Untuk kedua pilar ini, sudah lazim dilaksanakan oleh para akademisi di seluruh perguruan tinggi di seluruh Indonesia. Bahkan dari ketiga pilar ini, hanya pendidikan dan pengajaran saja yang paling banyak dilakukan oleh para dosen, sesuai dengan kemampuan, bakat dan kehendak masing-masing.
Untuk kategori ketiga, yakni pengadian pada masyarakat juga sudah lumrah dilakukan oleh para dosen. Mulai dari tahap sederhana sampai kepada tahap yang sangat tinggi. Mulai sekedar untuk memperoleh nilai angka kredit, ala kadarnya, sampai kepada upaya untuk mengaktualisasikan potensi dirinya kepada masyarakat dalam konteks yang sesungguhnya. Tergantung sikap akademik, dedikasi, minat, dan kemampuan yang bersangkutan.
Per definisi, pengabdian masyarakat adalah suatu kegiatan yang berupaya membantu masyarakat dalam beberapa aktivitas tanpa mengharapkan imbalan dalam bentuk apapun. Dalam keadaan normal, pengabdian masyarakat yang dilakukan oleh seorang dosen adalah melakukan kegiatan yang mampu mengentaskan masyarakat yang tersisih secara ekonomi, politik, sosial, dan budaya.

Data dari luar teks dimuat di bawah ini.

(** [foldM f a l]: a loop over [l] that stops at the first failure. *)
Section FoldM.
Context {A B : Type} (f : A -> B -> outcome A).
Fixpoint foldM (a : A) (l : list B) : outcome A :=
  match l with
  | [] => Ok a
  | b :: l' => match f a b with
               | Ok a' => foldM a' l'
               | Failure => Failure
               | Fatal why => Fatal why
               end
  end.
End FoldM.

Lemma foldM_no_Failure {A B} (f : A -> B -> outcome A) l : forall a,
  (forall a b, f a b <> Failure) -> foldM f a l <> Failure.
Proof.
  induction l as [|b l IH]; simpl; intros a Hf; [done|].
  specialize (Hf a b) as Hab. destruct (f a b); [auto|congruence|done].
Qed.

Lemma foldM_invariant {A B} (P : A -> Prop) (f : A -> B -> outcome A) l : forall a r,
  (forall a b a', b ∈ l -> P a -> f a b = Ok a' -> P a') ->
  P a -> foldM f a l = Ok r -> P r.
Proof.
  induction l as [|b l IH]; simpl; intros a r Hf Ha Hr; [by simplify_eq|].
  destruct (f a b) as [a'| |] eqn:Hab; try done.
  eapply IH; [|eapply Hf; [apply list_elem_of_here|..]; eassumption|exact Hr].
  intros ? ? ? Hin. apply Hf. by apply list_elem_of_further.
Qed.

(** Peel every [mbind] of a hypothesis [_ = Ok _]. *)
Ltac outcome_step :=
  match goal with
  | H : Ok _ = Ok _ |- _ => injection H as H; subst
  | H : Failure = Ok _ |- _ => discriminate H
  | H : Fatal _ = Ok _ |- _ => discriminate H
  | H : mbind _ _ = Ok _ |- _ =>
      apply outcome_bind_Ok in H; destruct H as (? & ? & ?)
  | H : mret _ = Ok _ |- _ => unfold mret, outcome_ret in H
  end.
Ltac outcome_steps := repeat (outcome_step; simpl in *).

(** ** Saturating arithmetic *)

Lemma saturatingAdd_min a b :
  saturatingAdd a b = Z.min (a + b) INT64_MAX \/ saturatingAdd a b = a + b.
Proof. unfold saturatingAdd. case_decide; lia. Qed.

Lemma saturatingAdd_spec a b : saturatingAdd a b = Z.min (a + b) INT64_MAX.
Proof. unfold saturatingAdd. case_decide; lia. Qed.

Lemma saturatingAdd_small a b :
  a + b <= INT64_MAX -> saturatingAdd a b = a + b.
Proof. rewrite saturatingAdd_spec. lia. Qed.

Lemma saturatingMultiply_spec a b :
  0 <= a -> 0 <= b -> saturatingMultiply a b = Z.min (a * b) INT64_MAX.
Proof.
  intros Ha Hb. unfold saturatingMultiply.
  assert (Hmax : 0 <= INT64_MAX) by (unfold INT64_MAX; lia).
  case_decide as H.
  - destruct H as [Hne Hgt]. rewrite Z.quot_div_nonneg in Hgt by lia.
    assert (INT64_MAX < a * (INT64_MAX / a + 1)).
    { pose proof (Z.mul_succ_div_gt INT64_MAX a). lia. }
    nia.
  - destruct (decide (a = 0)) as [->|Hne]; [lia|].
    assert (Hle : b <= INT64_MAX ÷ a) by (destruct (decide (b <= INT64_MAX ÷ a)); [done|exfalso; apply H; lia]).
    rewrite Z.quot_div_nonneg in Hle by lia.
    assert (a * (INT64_MAX / a) <= INT64_MAX) by (apply Z.mul_div_le; lia).
    nia.
Qed.

Lemma u32_small x : 0 <= x < 4294967296 -> u32 x = x.
Proof. intros. unfold u32. by apply Z.mod_small. Qed.

Lemma u64_small x : 0 <= x < 18446744073709551616 -> u64 x = x.
Proof. intros. unfold u64. by apply Z.mod_small. Qed.

Lemma u32_nonneg x : 0 <= u32 x.
Proof. unfold u32. apply Z.mod_pos_bound. lia. Qed.

(** ** Sums and maxima over lists *)

Definition sum_list_Z (l : list Z) : Z := foldr Z.add 0 l.
Definition max_list_Z (d : Z) (l : list Z) : Z := foldr Z.max d l.

Lemma sum_list_Z_app l1 l2 : sum_list_Z (l1 ++ l2) = sum_list_Z l1 + sum_list_Z l2.
Proof. induction l1; simpl; lia. Qed.

Lemma sum_list_Z_Permutation l1 l2 : l1 ≡ₚ l2 -> sum_list_Z l1 = sum_list_Z l2.
Proof. induction 1; simpl; lia. Qed.

Lemma sum_list_Z_nonneg l : Forall (fun x => 0 <= x) l -> 0 <= sum_list_Z l.
Proof. induction 1; simpl; lia. Qed.

(** ** Order statistics

    The code waits for the k-th smallest ready cycle of a queue; these lemmas
    count the entries that are still pending after that wait, and before. *)

Lemma filter_all {A} (P : A -> Prop) `{forall x, Decision (P x)} l :
  Forall P l -> base.filter P l = l.
Proof.
  induction 1 as [|a l Ha Hl IH]; [done|].
  by rewrite filter_cons_True, IH.
Qed.

Section OrderStatistics.
Context {A : Type} (R : relation A) (f : A -> Z).
Hypothesis R_mono : forall a b, R a b -> f a <= f b.

Lemma above_kth l k x :
  StronglySorted R l -> l !! k = Some x ->
  (length (base.filter (fun a => (f a > f x)%Z) l) + k < length l)%nat.
Proof using All.
  intros Hs. revert k. induction Hs as [|a l Hs IH Ha]; intros k Hk; [done|].
  destruct k as [|k]; simpl in *.
  - injection Hk as <-. rewrite filter_cons_False by lia.
    pose proof (length_filter (fun b => f b > f a) l). simpl; lia.
  - specialize (IH k Hk).
    assert (f a <= f x).
    { apply R_mono. rewrite Forall_lookup in Ha. by eapply Ha. }
    rewrite filter_cons_False by lia. simpl; lia.
Qed.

Bentuk pelaksanaan pengabdian masyarakat selama ini masih sangat terbatas, rutinitas. Masih langka yang dilakukan untuk tujuan yang benar-benar diperlukan oleh masyarakat pada saat itu. Bentuk pengadian masyarakat masih terdapat yang dilakukan sekedar untuk menggugurkan kewajiban dirinya sebagai dosen.
Meskipun tidak boleh digeneralisir, namun terdapat di antaranya yang hanya untuk mendapatkan piagam dan bukti pengabdian yang ditandatangi oleh kepala desa, bahwa dia sudah mengadakan kegiatan di desa itu. Dengan piagam tersebut, dapat dipakai sebagai bagian dari syarat untuk naik pangkat. Setelah naik pangkat, tentu akan naik pula gaji atau tuntangannya.
Saya pernah diminta oleh seorang calon guru besar pada salah satu perguruan tinggi umum terkemuka sekitar sepuluh tahun lalu, untuk membuatkan surat keterangan bahwa dia adalah pengurus salah satu organisasi Islam, padahal sepanjang yang saya ketahui saat itu, dia tidak pernah jadi pengurus.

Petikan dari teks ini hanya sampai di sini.